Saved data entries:
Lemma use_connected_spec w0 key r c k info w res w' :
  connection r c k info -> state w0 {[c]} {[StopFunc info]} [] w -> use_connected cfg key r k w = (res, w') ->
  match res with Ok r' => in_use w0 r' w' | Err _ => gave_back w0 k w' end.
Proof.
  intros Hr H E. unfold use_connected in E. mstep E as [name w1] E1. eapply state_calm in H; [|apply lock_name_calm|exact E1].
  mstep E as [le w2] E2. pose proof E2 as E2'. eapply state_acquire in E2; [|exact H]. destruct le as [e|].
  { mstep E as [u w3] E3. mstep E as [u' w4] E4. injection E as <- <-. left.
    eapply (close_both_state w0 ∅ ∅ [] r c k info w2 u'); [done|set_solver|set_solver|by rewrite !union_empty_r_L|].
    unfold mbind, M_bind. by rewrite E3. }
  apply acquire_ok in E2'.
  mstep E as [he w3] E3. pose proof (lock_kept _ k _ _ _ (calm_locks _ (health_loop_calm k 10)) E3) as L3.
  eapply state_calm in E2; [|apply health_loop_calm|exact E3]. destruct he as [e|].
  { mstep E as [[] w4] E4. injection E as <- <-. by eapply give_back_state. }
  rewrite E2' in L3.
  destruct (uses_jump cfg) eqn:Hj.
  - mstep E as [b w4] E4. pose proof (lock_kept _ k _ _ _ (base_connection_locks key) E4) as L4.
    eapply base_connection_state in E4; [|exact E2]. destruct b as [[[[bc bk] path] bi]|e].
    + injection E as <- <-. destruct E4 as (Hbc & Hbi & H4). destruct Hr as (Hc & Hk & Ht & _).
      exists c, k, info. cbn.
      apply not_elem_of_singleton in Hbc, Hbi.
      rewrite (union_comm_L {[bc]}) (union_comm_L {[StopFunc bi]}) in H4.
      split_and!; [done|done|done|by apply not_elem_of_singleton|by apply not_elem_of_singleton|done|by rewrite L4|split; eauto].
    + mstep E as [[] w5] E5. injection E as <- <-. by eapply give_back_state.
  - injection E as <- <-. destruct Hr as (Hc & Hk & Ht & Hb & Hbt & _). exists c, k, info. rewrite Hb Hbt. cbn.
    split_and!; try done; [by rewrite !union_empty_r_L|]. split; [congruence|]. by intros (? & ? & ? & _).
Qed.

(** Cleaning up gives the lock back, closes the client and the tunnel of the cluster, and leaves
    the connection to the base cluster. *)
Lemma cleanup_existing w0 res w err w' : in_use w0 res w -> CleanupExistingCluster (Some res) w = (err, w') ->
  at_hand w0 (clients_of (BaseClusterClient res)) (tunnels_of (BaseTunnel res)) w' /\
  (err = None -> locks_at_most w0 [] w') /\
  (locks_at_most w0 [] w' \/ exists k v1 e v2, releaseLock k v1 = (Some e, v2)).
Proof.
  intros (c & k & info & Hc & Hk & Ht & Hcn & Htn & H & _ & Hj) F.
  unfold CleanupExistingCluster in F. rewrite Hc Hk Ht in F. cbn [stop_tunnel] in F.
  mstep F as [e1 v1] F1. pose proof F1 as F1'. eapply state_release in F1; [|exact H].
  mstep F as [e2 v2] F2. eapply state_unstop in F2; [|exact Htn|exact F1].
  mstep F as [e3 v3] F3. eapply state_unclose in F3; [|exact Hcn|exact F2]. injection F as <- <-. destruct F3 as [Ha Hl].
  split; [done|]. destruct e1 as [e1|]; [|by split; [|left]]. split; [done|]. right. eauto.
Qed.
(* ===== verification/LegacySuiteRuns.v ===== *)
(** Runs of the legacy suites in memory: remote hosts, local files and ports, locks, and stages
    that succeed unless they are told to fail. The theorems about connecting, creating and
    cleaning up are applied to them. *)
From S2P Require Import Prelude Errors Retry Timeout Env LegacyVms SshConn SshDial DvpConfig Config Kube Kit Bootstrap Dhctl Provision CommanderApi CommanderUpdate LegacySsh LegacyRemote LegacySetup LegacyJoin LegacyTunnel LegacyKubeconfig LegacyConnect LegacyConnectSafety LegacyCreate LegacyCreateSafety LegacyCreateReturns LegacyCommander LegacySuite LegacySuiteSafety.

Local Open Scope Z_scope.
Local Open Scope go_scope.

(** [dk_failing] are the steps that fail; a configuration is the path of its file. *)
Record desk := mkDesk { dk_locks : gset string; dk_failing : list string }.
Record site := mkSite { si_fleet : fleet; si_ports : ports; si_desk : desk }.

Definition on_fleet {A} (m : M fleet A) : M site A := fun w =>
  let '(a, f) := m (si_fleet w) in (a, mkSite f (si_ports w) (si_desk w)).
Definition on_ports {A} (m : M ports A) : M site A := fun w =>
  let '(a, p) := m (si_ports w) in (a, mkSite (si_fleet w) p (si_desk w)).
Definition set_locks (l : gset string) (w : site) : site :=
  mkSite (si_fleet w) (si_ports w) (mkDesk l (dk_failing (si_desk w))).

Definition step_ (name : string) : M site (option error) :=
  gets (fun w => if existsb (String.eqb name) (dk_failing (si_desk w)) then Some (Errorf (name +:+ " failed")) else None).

**What this task involves**
Above are the records; from them, give again exactly the lines from the one containing "eapply (close_both_state w0" to the one containing "apply acquire_ok in E2'.", both lines included, and nothing more.

**Task response**
    eapply (close_both_state w0 ∅ ∅ [] r c k info w2 u'); [done|set_solver|set_solver|by rewrite !union_empty_r_L|].
    unfold mbind, M_bind. by rewrite E3. }
  apply acquire_ok in E2'.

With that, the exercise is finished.